Hǔ shén 虎神 or Hǔ yé 虎爺 are the titles given to the tiger spirit or tiger guardian who is acts as either the mount of Zhao Gongming 趙公明, the God of Wealth or Cáishén 財神, or the attendant of Bǎoshēng Dàdì 保生大帝, the God and Protector of Life. His shrine is usually placed below a temple's main altar, but there are temples dedicated solely to him in Taiwan.
I am not sure if the tiger with Cáishén 財神 is the same as the one with Bǎoshēng Dàdì 保生大帝. Logically, it shouldn’t be the case. In any case, the tiger spirit is conferred the powers of the deity it serves/accompanies and devotees pray to it accordingly.
Apart from the tiger spirits, the White Tiger or Báihǔ 白虎 is also worshipped in Malaysia. I have read that he is sometimes known as the Tiger General, but I’ve also read that he is not to be confused with the Tiger General. Some sites say he is the same tiger associated with Cáishén 財神 is the same as the one with Bǎoshēng Dàdì 保生大帝. Other immortals linked to or depicted with tigers are Zhāng Dàolíng 張道陵; Tudigong 土地公 (below whose altar the tiger shrine is often placed); and Sūn Sīmiǎo 孫思邈.

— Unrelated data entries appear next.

(** The handler, case by case. *)
Lemma add_item_to_cart_run db cart_id ft fid q :
  add_item_to_cart cart_id ft fid q db =
  add_item_outcome "matress" db cart_id ft fid q.
Proof.
  unfold add_item_to_cart, add_item_outcome. run_gets.
  destruct (session_get (shoppingcart db) cart_id) as [cart|] eqn:Hcart;
    [|reflexivity].
  pose proof (session_get_pk _ _ _ Hcart) as Hcid. cbn [pk ShoppingCart_Model] in Hcid.
  unfold known_tag.
  destruct (find_furniture "matress" db ft fid) as [f|] eqn:Hf.
  - pose proof (find_furniture_loaded _ _ _ _ _ Hf) as [Href Hid].
    pose proof (find_furniture_type _ _ _ _ _ Hf) as Hty.
    unfold find_furniture in Hf.
    destruct (String.eqb ft "sofa") eqn:E1;
      [|destruct (String.eqb ft "dining_table") eqn:E2;
        [|destruct (String.eqb ft "matress") eqn:E3; [|discriminate]]];
      cbn [orb];
      [apply String.eqb_eq in E1|apply String.eqb_eq in E2
      |apply String.eqb_eq in E3]; subst ft;
      match type of Hf with
      | option_map _ ?o = _ => destruct o; [|discriminate]
      end; injection Hf as <-; cbn [option_map ret];
      rewrite (add_item_run db cart cart_id _ _ fid (arg 1 q) Hcid Hty Hid Href);
      reflexivity.
  - unfold find_furniture in Hf.
    destruct (String.eqb ft "sofa") eqn:E1;
      [|destruct (String.eqb ft "dining_table") eqn:E2;
        [|destruct (String.eqb ft "matress") eqn:E3; [|reflexivity]]];
      cbn [orb];
      match type of Hf with
      | option_map _ ?o = _ => destruct o; [discriminate|]
      end; reflexivity.
Qed.

(* ================================================================== *)
(** * Frames: what a handler leaves alone *)
(* ================================================================== *)

Section Keeps.
Context {X : Type} (f : DB -> X).

Lemma keeps_ret {A : Type} (a : A) : keeps f (ret a).
Proof. intros db. reflexivity. Qed.

Lemma keeps_raise {A : Type} (e : exn) : keeps f (@raise DB A e).
Proof. intros db. reflexivity. Qed.

Lemma keeps_lift {A : Type} (r : result A) : keeps f (lift r).
Proof. intros db. reflexivity. Qed.

Lemma keeps_gets {A : Type} (g : DB -> A) : keeps f (gets g).
Proof. intros db. reflexivity. Qed.

Lemma keeps_bind {A B : Type} (m : M DB A) (k : A -> M DB B) :
  keeps f m -> (forall a, keeps f (k a)) -> keeps f (bind m k).
Proof.
  intros Hm Hk db. unfold bind. specialize (Hm db).
  destruct (m db) as [db' [a|e]]; simpl in *; [|assumption].
  now rewrite Hk.
Qed.

Lemma keeps_until_commit {A : Type} (m : M DB A) :
  keeps f m -> keeps f (until_commit m).
Proof.
  intros Hm db. unfold until_commit. specialize (Hm db).
  destruct (m db) as [db' [a|e]]; simpl in *; auto.
Qed.

Lemma keeps_on_table {A B : Type} (T : table A)
  (g : list A -> result (list A * B)) :
  (forall t db, f (set_rows T t db) = f db) -> keeps f (on_table T g).
Proof.
  intros Hf db. unfold on_table.
  destruct (g (rows T db)) as [[t' b]|e]; simpl; auto.
Qed.

Lemma keeps_for_each {A : Type} (l : list A) (body : A -> M DB unit) :
  (forall a, keeps f (body a)) -> keeps f (for_each l body).
Proof.
  intros Hb. induction l as [|x l IH]; simpl.
  - apply keeps_ret.
  - apply keeps_bind; auto.
Qed.

End Keeps.

Ltac keeps_step :=
  first
    [ apply keeps_ret | apply keeps_raise | apply keeps_lift
    | apply keeps_gets
    | apply keeps_on_table; intros; reflexivity
    | apply keeps_until_commit
    | apply keeps_for_each; intros ?
    | apply keeps_bind; [|intros ?]
    | match goal with
      | |- keeps _ (match ?x with _ => _ end) => destruct x
      end ].

Ltac keeps_all :=
  unfold get, add_commit_refresh, commit_refresh, session_delete, exec_all,
    refresh;
  repeat keeps_step.

(** The catalog handlers leave the carts and their items alone. *)
Lemma catalog_call_keeps (r : call) :
  catalog_call r = true ->
  keeps (fun db => (shoppingcart db, cartitem db)) (handle r).
Proof.
  destruct r; simpl; try discriminate; intros _; unfold respond;
    unfold create_sofa, update_sofa, delete_sofa, create_dining_table,
      update_dining_table, delete_dining_table, create_mattress,
      update_mattress, delete_mattress;
    keeps_all.
Qed.

(** The cart handlers leave the catalog alone. *)
Lemma cart_call_keeps (r : call) :
  catalog_call r = false -> keeps catalog (handle r).
Proof.
  destruct r; simpl; try discriminate; intros _; unfold respond;
    unfold create_cart, update_cart, delete_cart, add_item_to_cart,
      update_cart_item, remove_cart_item, add_item, refresh_furniture;
    keeps_all.
Qed.

Lemma steps_catalog_keep (rs : list call) (db : DB) :
  forallb catalog_call rs = true ->
  shoppingcart (steps rs db) = shoppingcart db /\
  cartitem (steps rs db) = cartitem db.
Proof.
  revert db. induction rs as [|r rs IH]; intros db; simpl; [auto|].
  intros Hall. apply andb_true_iff in Hall as [Hr Hrs].
  destruct (IH (step r db) Hrs) as [-> ->].
  pose proof (catalog_call_keeps r Hr db) as Hk. unfold step.
  now injection Hk as -> ->.
Qed.

(* ================================================================== *)
(** * The invariant of the line items *)
(* ================================================================== *)

Section Maintains.
Context (P : DB -> Prop).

The White Tiger is of course one of the guardians of the four cardinal directions in Chinese astronomy. The White Tiger guards the West, the Blue Dragon the East; the Black tortoise the North; and the Red Bird the South. Many Daoist temples have paintings or carvings of the White Tiger and Blue Dragon by their left and right entrances respectively.